What you are asked to do:
Using the records below, filter for lines that contain the string "Lemma" and copy them out.

Records from a data collection

Lemma lowerChar_idem (c : ascii) :
  Ascii.eqb (Str.lowerChar (Str.lowerChar c)) (Str.lowerChar c) = true.
Proof.
  destruct c as [[] [] [] [] [] [] [] []]; vm_compute; reflexivity.
Qed.

Lemma toLowerCase_fixed_chars (s : string) :
  Str.forallb (fun c => Ascii.eqb (Str.lowerChar c) c) (Str.toLowerCase s) = true.
Proof.
  induction s as [|c s IH]; simpl; [reflexivity|].
  rewrite lowerChar_idem, IH. reflexivity.
Qed.

Lemma fixed_chars_toLowerCase (s : string) :
  Str.forallb (fun c => Ascii.eqb (Str.lowerChar c) c) s = true ->
  Str.toLowerCase s = s.
Proof.
  induction s as [|c s IH]; simpl; [reflexivity|]. intro H.
  apply andb_prop in H. destruct H as [Hc Hs].
  apply Ascii.eqb_eq in Hc. rewrite Hc, (IH Hs). reflexivity.
Qed.

(** Lower-casing changes neither token of a resolved filter. *)
Lemma resolved_filter_lower (schema : list SchemaField) (text : string)
  (config : ChartConfig) (f : Filter) :
  generateChartConfig (Some schema) text = Normal config ->
  filter config = Some f ->
  Str.toLowerCase (field f) = field f /\ Str.toLowerCase (value f) = value f.
Proof.
  unfold generateChartConfig.
  destruct (detectFields (Str.toLowerCase text) schema) as [x y].
  intro E. injection E as <-. cbn [filter]. intro Ef.
  destruct (matchFilter_tokens (fun c => Ascii.eqb (Str.lowerChar c) c) _ f
              (toLowerCase_fixed_chars text) Ef)
    as [[_ [_ Hf]] [_ [_ Hv]]].
  split; apply fixed_chars_toLowerCase; assumption.
Qed.

(** ** X13 *)

(** X13. When the resolved configuration carries a filter, its field and
    its value are non-empty words of the characters a-z, 0-9 and underscore:
    the pattern is matched against the lower-cased text, so neither token
    keeps an upper-case letter of the request. *)
Theorem filter_tokens_are_lower_case_words (schema : list SchemaField) (text : string)
  (config : ChartConfig) (f : Filter) :
  generateChartConfig (Some schema) text = Normal config ->
  filter config = Some f ->
  isLowerWord (field f) = true /\ isLowerWord (value f) = true.
Proof.
  unfold generateChartConfig.
  destruct (detectFields (Str.toLowerCase text) schema) as [x y].
  intro E. injection E as <-. cbn [filter]. intro Ef.
  destruct (matchFilter_tokens (fun c => negb (Str.isUpper c)) _ f
              (toLowerCase_not_upper text) Ef)
    as [[Hf1 [Hf2 Hf3]] [Hv1 [Hv2 Hv3]]].
  unfold isLowerWord, isLowerWordChar. rewrite Hf1, Hv1. simpl.
  split; apply forallb_and; assumption.
Qed.

(** X13 at a request that names the field [Status] and the value
    [Active]. *)
Lemma filter_tokens_are_lower_case_words_witness :
  generateChartConfig (Some capitalisedSchema) "Amount by Status where Status = 'Active'"
  = Normal {| chartType := Line;
              xField := "Status";
              yField := "Amount";
              labelField := None;
              groupBy := None;
              filter := Some {| field := "status"; value := "active" |};
              aggregate := Sum;
              color := "#3b82f6";
              title := "Amount by Status" |}
  /\ isLowerWord "status" = true /\ isLowerWord "active" = true.
Proof.
  assert (E : generateChartConfig (Some capitalisedSchema)
                "Amount by Status where Status = 'Active'"
              = Normal {| chartType := Line;
                          xField := "Status";
                          yField := "Amount";
                          labelField := None;
                          groupBy := None;
                          filter := Some {| field := "status"; value := "active" |};
                          aggregate := Sum;
                          color := "#3b82f6";
                          title := "Amount by Status" |}).
  { vm_compute. reflexivity. }
  split; [exact E|].
  exact (filter_tokens_are_lower_case_words capitalisedSchema
           "Amount by Status where Status = 'Active'" _
           {| field := "status"; value := "active" |} E eq_refl).
Defined.

(** ** X14 *)

Lemma assoc_case_mismatch (k : string) (row : DataRow) :
  Str.toLowerCase k = k ->
  (forall k', In k' (keys row) -> Str.toLowerCase k' <> k') ->
  assoc k row = None.
Proof.
  intros Hk Hrow. apply assoc_None_iff. intro Hin. exact (Hrow k Hin Hk).
Qed.

(** X14. The resolver lower-cases the filter field, and the transform looks
    it up as it is.  So on rows every key of which has an upper-case
    letter, a resolved filter finds its field in no row: unless the field
    is [constructor] or [__proto__] or the value is [undefined], no row is
    kept, and the transform returns no label and no value. *)
Theorem filter_on_capitalised_keys_keeps_nothing `{Host}
  (schema : list SchemaField) (text : string) (config : ChartConfig) (f : Filter)
  (data : list DataRow) :
  generateChartConfig (Some schema) text = Normal config ->
  filter config = Some f ->
  (forall row k, In row data -> In k (keys row) -> Str.toLowerCase k <> k) ->
  field f <> "constructor" ->
  field f <> "__proto__" ->
  value f <> "undefined" ->
  transformData (Some data) (Some config) = Normal (Some {| labels := []; values := [] |}).
Proof.
  intros Hc Hf Hkeys Hn1 Hn2 Hv.
  destruct (resolved_filter_lower schema text config f Hc Hf) as [Hlf Hlv].
  assert (Hinh : inherited (field f) = VUndefined).
  { unfold inherited. destruct (String.eqb_spec (field f) "__proto__"); [contradiction|].
    destruct (existsb (String.eqb (field f)) objectPrototypeFunctions) eqn:Ex; [|reflexivity].
    apply existsb_eqb_In in Ex. simpl in Ex.
    destruct Ex as [E|[E|[E|[E|[E|[E|[E|[E|[E|[E|[E|[]]]]]]]]]]]];
      try (symmetry in E; contradiction);
      rewrite <- E in Hlf; vm_compute in Hlf; discriminate. }
  assert (Hnone : applyFilter config data = Normal []).
  { rewrite (applyFilter_matches config f data Hf).
    induction data as [|row rest IH]; [reflexivity|]. cbn [filterM].
    rewrite (matchesFilter_absent f row); [|apply assoc_case_mismatch;
      [exact Hlf | intros k Hk; apply (Hkeys row k (or_introl eq_refl) Hk)] | exact Hinh].
    rewrite Hlv. cbn [bind].
    destruct (String.eqb_spec "undefined" (value f)) as [E|_];
      [symmetry in E; contradiction|].
    rewrite IH; [reflexivity|]. intros row' k Hr. apply Hkeys. right. exact Hr. }
  unfold transformData. rewrite Hnone. cbn [bind].
  destruct (grouping config); reflexivity.
Qed.

(** X14 at two rows with the keys [Status] and [Amount] and a request to
    keep the active ones. *)
Lemma filter_on_capitalised_keys_keeps_nothing_witness :
  generateChartConfig (Some capitalisedSchema) "Amount by Status where Status = 'Active'"
  = Normal statusFilterConfig
  /\ filter statusFilterConfig = Some {| field := "status"; value := "active" |}
  /\ (forall row k, In row capitalisedRows -> In k (keys row) -> Str.toLowerCase k <> k)
  /\ @transformData utcHost (Some capitalisedRows) (Some statusFilterConfig)
     = Normal (Some {| labels := []; values := [] |}).
Proof.
  assert (E : generateChartConfig (Some capitalisedSchema)
                "Amount by Status where Status = 'Active'" = Normal statusFilterConfig).
  { vm_compute. reflexivity. }
  assert (Hk : forall row k, In row capitalisedRows -> In k (keys row) ->
                             Str.toLowerCase k <> k).
  { intros row k Hr Hin. simpl in Hr.
    destruct Hr as [<-|[<-|[]]]; simpl in Hin;
      destruct Hin as [<-|[<-|[]]]; vm_compute; discriminate. }
  split; [exact E|]. split; [reflexivity|]. split; [exact Hk|].
  apply (@filter_on_capitalised_keys_keeps_nothing utcHost capitalisedSchema
           "Amount by Status where Status = 'Active'" statusFilterConfig
           {| field := "status"; value := "active" |} capitalisedRows E eq_refl Hk);
    discriminate.
Defined.

(** ** X15 *)

(** X15. A run of [handleSubmit] either changes nothing (blank input, a
    reply pending, or the chat disabled) or appends exactly two messages to
    the conversation, the trimmed input as the user's and one reply, clears
    the input and ends not loading.  With a schema present the reply is
    always the summary of the configuration resolved from the trimmed
    input, which is handed to [onChartGenerated]: the request to rephrase
    is given only when there is no schema. *)
Theorem handleSubmit_appends_two_messages (props : ChatProps) (st : ChatState) :
  if Str.isEmpty (Str.trim (input st)) || isLoading st || disabled props
  then handleSubmit props st = (st, None)
  else
    exists reply out,
      handleSubmit props st
      = ({| messages :=
              (messages st
               ++ [ {| role := User; content := Plain (Str.trim (input st)) |};
                    {| role := Assistant; content := reply |} ])%list;
            input := "";
            isLoading := false |}, out)
      /\ match schema props with
         | None => reply = RephraseRequest /\ out = None
         | Some s =>
             exists config,
               generateChartConfig (Some s) (Str.trim (input st)) = Normal config
               /\ reply = ChartSummary config /\ out = Some config
         end.
Proof.
  unfold handleSubmit.
  destruct (Str.isEmpty (Str.trim (input st)) || isLoading st || disabled props);
    [reflexivity|].
  destruct (schema props) as [s|] eqn:Es.
  - destruct (resolved_xField s (Str.trim (input st))) as [config [Hc _]].
    rewrite Hc. exists (ChartSummary config), (Some config).
    rewrite <- app_assoc. split; [reflexivity|].
    exists config. split; [reflexivity|]. split; reflexivity.
  - simpl. exists RephraseRequest, None. rewrite <- app_assoc. split; [reflexivity|].
    split; reflexivity.
Qed.

(** ** The buckets of the transform *)

Lemma pushToGroup_bucket (groups groups' : Groups) (key : string) (item : DataRow) :
  pushToGroup groups key item = Normal groups' ->
  forall k, bucketOf k groups'
            = (bucketOf k groups ++ if String.eqb key k then [item] else [])%list.
Proof.
  unfold pushToGroup, bucketOf. intros E k.
  destruct (assoc key groups) as [items|] eqn:Ea.
  - injection E as <-. destruct (String.eqb_spec key k) as [->|Hne].
    + rewrite assoc_setProp_same, Ea. reflexivity.
    + rewrite (assoc_setProp_other key k) by (intro Ek; apply Hne; symmetry; exact Ek).
      rewrite app_nil_r. reflexivity.
  - destruct (inherited key); try discriminate. injection E as <-.
    destruct (String.eqb_spec key k) as [->|Hne].
    + rewrite assoc_setProp_same, Ea. reflexivity.
    + rewrite (assoc_setProp_other key k) by (intro Ek; apply Hne; symmetry; exact Ek).
      rewrite app_nil_r. reflexivity.
Qed.

(** A bucket receives the rows of its key, in their order. *)
Lemma groupRows_bucket (keyOf : DataRow -> Completion string) (rows : list DataRow)
  (groups groups' : Groups) :
  groupRows keyOf rows groups = Normal groups' ->
  forall k, bucketOf k groups'
            = (bucketOf k groups
               ++ List.filter (fun item => match keyOf item with
                                           | Normal key => String.eqb key k
                                           | Throw _ => false
                                           end) rows)%list.
Proof.
  revert groups. induction rows as [|item rest IH]; simpl; intros groups E k.
  - injection E as <-. rewrite app_nil_r. reflexivity.
  - destruct (keyOf item) as [key|]; [|discriminate]. simpl in E.
    destruct (pushToGroup groups key item) as [g1|] eqn:E1; [|discriminate]. simpl in E.
    rewrite (IH g1 E k), (pushToGroup_bucket _ _ _ _ E1 k), <- app_assoc.
    destruct (String.eqb key k); reflexivity.
Qed.

Lemma Forall2_map_both {A B C : Type} (f : A -> B) (g : A -> C) (R : B -> C -> Prop)
  (l : list A) :
  (forall a, In a l -> R (f a) (g a)) -> Forall2 R (map f l) (map g l).
Proof.
  induction l as [|a l IH]; simpl; intro Hl; constructor.
  - apply Hl. left. reflexivity.
  - apply IH. intros a' Ha'. apply Hl. right. exact Ha'.
Qed.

Result below:
Lemma lowerChar_idem (c : ascii) :
Lemma toLowerCase_fixed_chars (s : string) :
Lemma fixed_chars_toLowerCase (s : string) :
Lemma resolved_filter_lower (schema : list SchemaField) (text : string)
Lemma filter_tokens_are_lower_case_words_witness :
Lemma assoc_case_mismatch (k : string) (row : DataRow) :
Lemma filter_on_capitalised_keys_keeps_nothing_witness :
Lemma pushToGroup_bucket (groups groups' : Groups) (key : string) (item : DataRow) :
Lemma groupRows_bucket (keyOf : DataRow -> Completion string) (rows : list DataRow)
Lemma Forall2_map_both {A B C : Type} (f : A -> B) (g : A -> C) (R : B -> C -> Prop)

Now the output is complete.